Look at the example above. We know the answer is 13 at a glance. But to find our algorithm we will step through the logic.
The Logic
We start at the root node. The closest value so far is the only node we have visited: the root, with a value of 12. But we need to take a look at the rest of the tree to know if this is the closest value overall.
We know that lower values lie to the left, but our target is greater than the current node’s value. So we must increment to the right. This small step is valuable: we managed to eliminated half of the tree by comparing our target with the current node and deciding which node to visit next.
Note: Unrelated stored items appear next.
(** Changing the length of the last segment, and the length of the packet. *)
Lemma packet_set_last s m l x dlen plen :
  packet s m (l ++ [x]) -> 0 <= dlen -> data_off (mbuf s x) + dlen <= buf_len (mbuf s x) ->
  plen = pkt_len (mbuf s m) - data_len (mbuf s x) + dlen -> plen < 2 ^ 32 ->
  let s1 := set_mbuf x (set_data (data_off (mbuf s x)) dlen (pkt_len (mbuf s x)) (mbuf s x)) s in
  let h := mbuf s1 m in
  let s2 := set_mbuf m (set_data (data_off h) (data_len h) plen h) s1 in
  packet s2 m (l ++ [x]) /\ edits [m; x] s s2 /\
  bytes s2 (l ++ [x]) = bytes s l ++ read_bytes s (buf_addr (mbuf s x)) (data_off (mbuf s x)) (Z.to_nat dlen).
Proof.
  intros Hp Hd Hroom Epl Hmax s1 h s2. pose proof (pk_nodup _ _ _ Hp) as (Hnd & Hlx & _)%NoDup_app.
  assert (Hx : x ∈ l ++ [x]) by set_solver. assert (Hm : m ∈ l ++ [x]).
  { destruct (packet_head _ _ _ Hp) as [l' ->]. left. }
  assert (Hed1 : edits [x] s s1) by (apply edits_set; try done; by apply (pk_segs _ _ _ Hp)).
  assert (Hed2 : edits [m] s1 s2).
  { apply edits_set; try done. apply (ed_dom _ _ _ Hed1). by apply (pk_segs _ _ _ Hp). }
  assert (Hed : edits [m; x] s s2).
  { eapply edits_trans; [eapply edits_mono; [|exact Hed1]|eapply edits_mono; [|exact Hed2]]; set_solver. }
  assert (Hf : forall y, next (mbuf s2 y) = next (mbuf s y) /\ data_off (mbuf s2 y) = data_off (mbuf s y) /\
    data_len (mbuf s2 y) = (if decide (y = x) then dlen else data_len (mbuf s y)) /\ nb_segs (mbuf s2 y) = nb_segs (mbuf s y)).
  { intros y. unfold s2, h, s1. rewrite !mbuf_set. repeat case_decide; subst; cbn; rewrite ?decide_True by done; try done. }
  assert (Hne : forall y, y ∈ l -> y <> x) by (intros y Hy ->; apply (Hlx x Hy); set_solver).
  assert (Ht : total_len s2 (l ++ [x]) = plen).
  { rewrite Epl, (pk_len _ _ _ Hp), !total_len_app. cbn. destruct (Hf x) as (_ & _ & -> & _). rewrite decide_True by done.
    rewrite (total_len_ext s s2 l); [lia|]. intros y Hy. destruct (Hf y) as (_ & _ & -> & _). by rewrite decide_False by auto. }
  split; [|split; [done|]].
  - apply (packet_relen s); try done; rewrite ?Ht; try done.
    + intros y _. apply Hf.
    + apply Hed.
    + intros y Hy. destruct (Hf y) as (_ & -> & -> & _), (ed_meta _ _ _ Hed y) as (_ & -> & _).
      destruct (pk_segs _ _ _ Hp y Hy). case_decide; [by subst|done].
    + apply Hf.
    + unfold s2. by rewrite mbuf_set, decide_True.
  - rewrite bytes_app. f_equal.
    + apply bytes_ext. intros y Hy. destruct (Hf y) as (_ & E1 & E2 & _). rewrite decide_False in E2 by auto.
      by apply seg_bytes_ext; [| apply Hed| |].
    + unfold bytes. cbn. rewrite app_nil_r. unfold seg_bytes. destruct (Hf x) as (_ & -> & -> & _), (ed_meta _ _ _ Hed x) as (-> & _).
      by rewrite decide_True.
Qed.

(** [rte_pktmbuf_adj] removes bytes at the front. *)
Lemma adj_spec s m l k :
  packet s m l -> 0 <= k <= data_len (mbuf s m) ->
  exists a s', rte_pktmbuf_adj m k s = (Some a, s') /\ packet s' m l /\ edits [m] s s' /\
    bytes s' l = drop (Z.to_nat k) (bytes s l) /\ data_len (mbuf s' m) = data_len (mbuf s m) - k.
Proof.
  intros Hp Hk. destruct (packet_head _ _ _ Hp) as [l' ->].
  destruct (pk_segs _ _ _ Hp m ltac:(left)) as [_ Hoff Hlen Hroom Hbuf].
  pose proof (pk_len _ _ _ Hp) as Hpl. pose proof (pk_max _ _ _ Hp) as Hmax.
  assert (Hrest : 0 <= total_len s l').
  { apply total_len_nonneg. intros x Hx. apply (pk_segs _ _ _ Hp). by right. }
  assert (Ht : total_len s (m :: l') = data_len (mbuf s m) + total_len s l') by done.
  unfold rte_pktmbuf_adj. rewrite Z.gtb_ltb, (proj2 (Z.ltb_ge _ _)) by lia.
  unfold u16. rewrite !wrap_small, u32_small by lia.
  destruct (packet_set_first s m l' (data_off (mbuf s m) + k) (data_len (mbuf s m) - k) (pkt_len (mbuf s m) - k))
    as (Hp' & Hed & Hb); try done; try lia.
  eexists _, _. split; [reflexivity|]. split; [done|]. split; [done|]. split.
  - rewrite Hb. change (bytes s (m :: l')) with (seg_bytes s m ++ bytes s l').
    unfold seg_bytes. rewrite drop_app_le by (rewrite length_read_bytes; lia). f_equal.
    rewrite <- read_bytes_drop by lia. f_equal; lia.
  - rewrite mbuf_set, decide_True by done. done.
Qed.

(** [rte_pktmbuf_prepend] makes room in front. *)
Lemma prepend_spec s m l k :
  packet s m l -> 0 <= k -> total_len s l + k < 2 ^ 32 ->
  if k <=? data_off (mbuf s m) then
    exists a s', rte_pktmbuf_prepend m k s = (Some a, s') /\ packet s' m l /\ edits [m] s s' /\
      bytes s' l = read_bytes s a.1 a.2 (Z.to_nat k) ++ bytes s l
  else rte_pktmbuf_prepend m k s = (None, s).
Proof.
  intros Hp Hk Hmax. destruct (packet_head _ _ _ Hp) as [l' ->].
  destruct (pk_segs _ _ _ Hp m ltac:(left)) as [_ Hoff Hlen Hroom Hbuf].
  pose proof (pk_len _ _ _ Hp) as Hpl.
  assert (Hnn : 0 <= total_len s (m :: l')) by (apply total_len_nonneg; apply (pk_segs _ _ _ Hp)).
  unfold rte_pktmbuf_prepend, rte_pktmbuf_headroom. rewrite Z.gtb_ltb. destruct (Z.leb_spec k (data_off (mbuf s m))) as [Hle|Hgt].
  - rewrite (proj2 (Z.ltb_ge _ _)) by lia. unfold u16. rewrite !wrap_small, u32_small by lia.
    destruct (packet_set_first s m l' (data_off (mbuf s m) - k) (data_len (mbuf s m) + k) (pkt_len (mbuf s m) + k))
      as (Hp' & Hed & Hb); try done; try lia.
    eexists _, _. split; [reflexivity|]. split; [done|]. split; [done|]. rewrite Hb. unfold rte_pktmbuf_mtod.
    rewrite mbuf_set, decide_True by done. cbn [fst snd buf_addr data_off set_data].
    change (bytes s (m :: l')) with (seg_bytes s m ++ bytes s l').
    rewrite app_assoc. f_equal. replace (Z.to_nat (data_len (mbuf s m) + k)) with (Z.to_nat k + Z.to_nat (data_len (mbuf s m)))%nat by lia.
    rewrite read_bytes_app. f_equal. unfold seg_bytes. f_equal. lia.
  - by rewrite (proj2 (Z.ltb_lt _ _)) by lia.
Qed.

Lemma packet_head_in s m l : packet s m l -> m ∈ l.
Proof. intros Hp. destruct (packet_head _ _ _ Hp) as [l' ->]. left. Qed.

(** The room behind the data of a segment does not wrap. *)
Lemma tailroom_spec s m :
  seg_ok s m -> rte_pktmbuf_tailroom s m = buf_len (mbuf s m) - data_off (mbuf s m) - data_len (mbuf s m).
Proof. intros [_ ? ? ? ?]. apply wrap_small. unfold rte_pktmbuf_headroom. lia. Qed.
So we move to the right. This node has a value of 23, which is 9 away from our target of 14. This is worse than the root node. What does this tell us? Well, it tells us that we need a way to hold our history. We will have to traverse a bunch of nodes in this tree, and not all of them are important to us. We will need to remember the best node so far in the traversal. So we are at the node with value 23, holding on to our memory of the value 12. Let’s keep moving.
Our target is less than our current value, so we must increment to the left. Now we will evaluate the node and increment accordingly, just like before. If this feels familiar, it’s because we have already established a pattern. And where there is a pattern, you can write an algorithm.
The Code
If we keep going our path will look like this.
To review:
- We must traverse a path of the tree from root to leaf node
- That path is based on how the target compares to our current node - if the target is lower, move to the left, otherwise move to the right
- We must keep a history of what the best, or closest, node has been so far
This problem can be solved iteratively. But it can also be solved recursively. I detail this approach below.
function findClosestVal(tree, target, closest = Infinity) { if (tree === null) {
return closest
} else {
if (Math.abs(tree.val - target) < Math.abs(closest - target)) {
closest = tree.val
}
if (target < tree.val) {
return findClosestVal(tree.left, target, closest)
} else {
return findClosestVal(tree.right, target, closest)
}}
The Complexity
Time to evaluate the time and space complexity. Assuming a balanced tree, we will visit log(n) nodes on the path from root to leaf. At each node, we add a call to the callstack. This makes both our time complexity and our space complexity O(log(n)).
For an unbalanced tree, how does this change? We can imagine the utmost unbalanced tree where every node only has a right child. In this case, a path from root to leaf would touch every single node. That makes both time and space complexity O(n).
For this problem the iterative approach is a more optimal solution. You will traverse the same number of nodes, but without adding to the callstack and therefore the space complexity.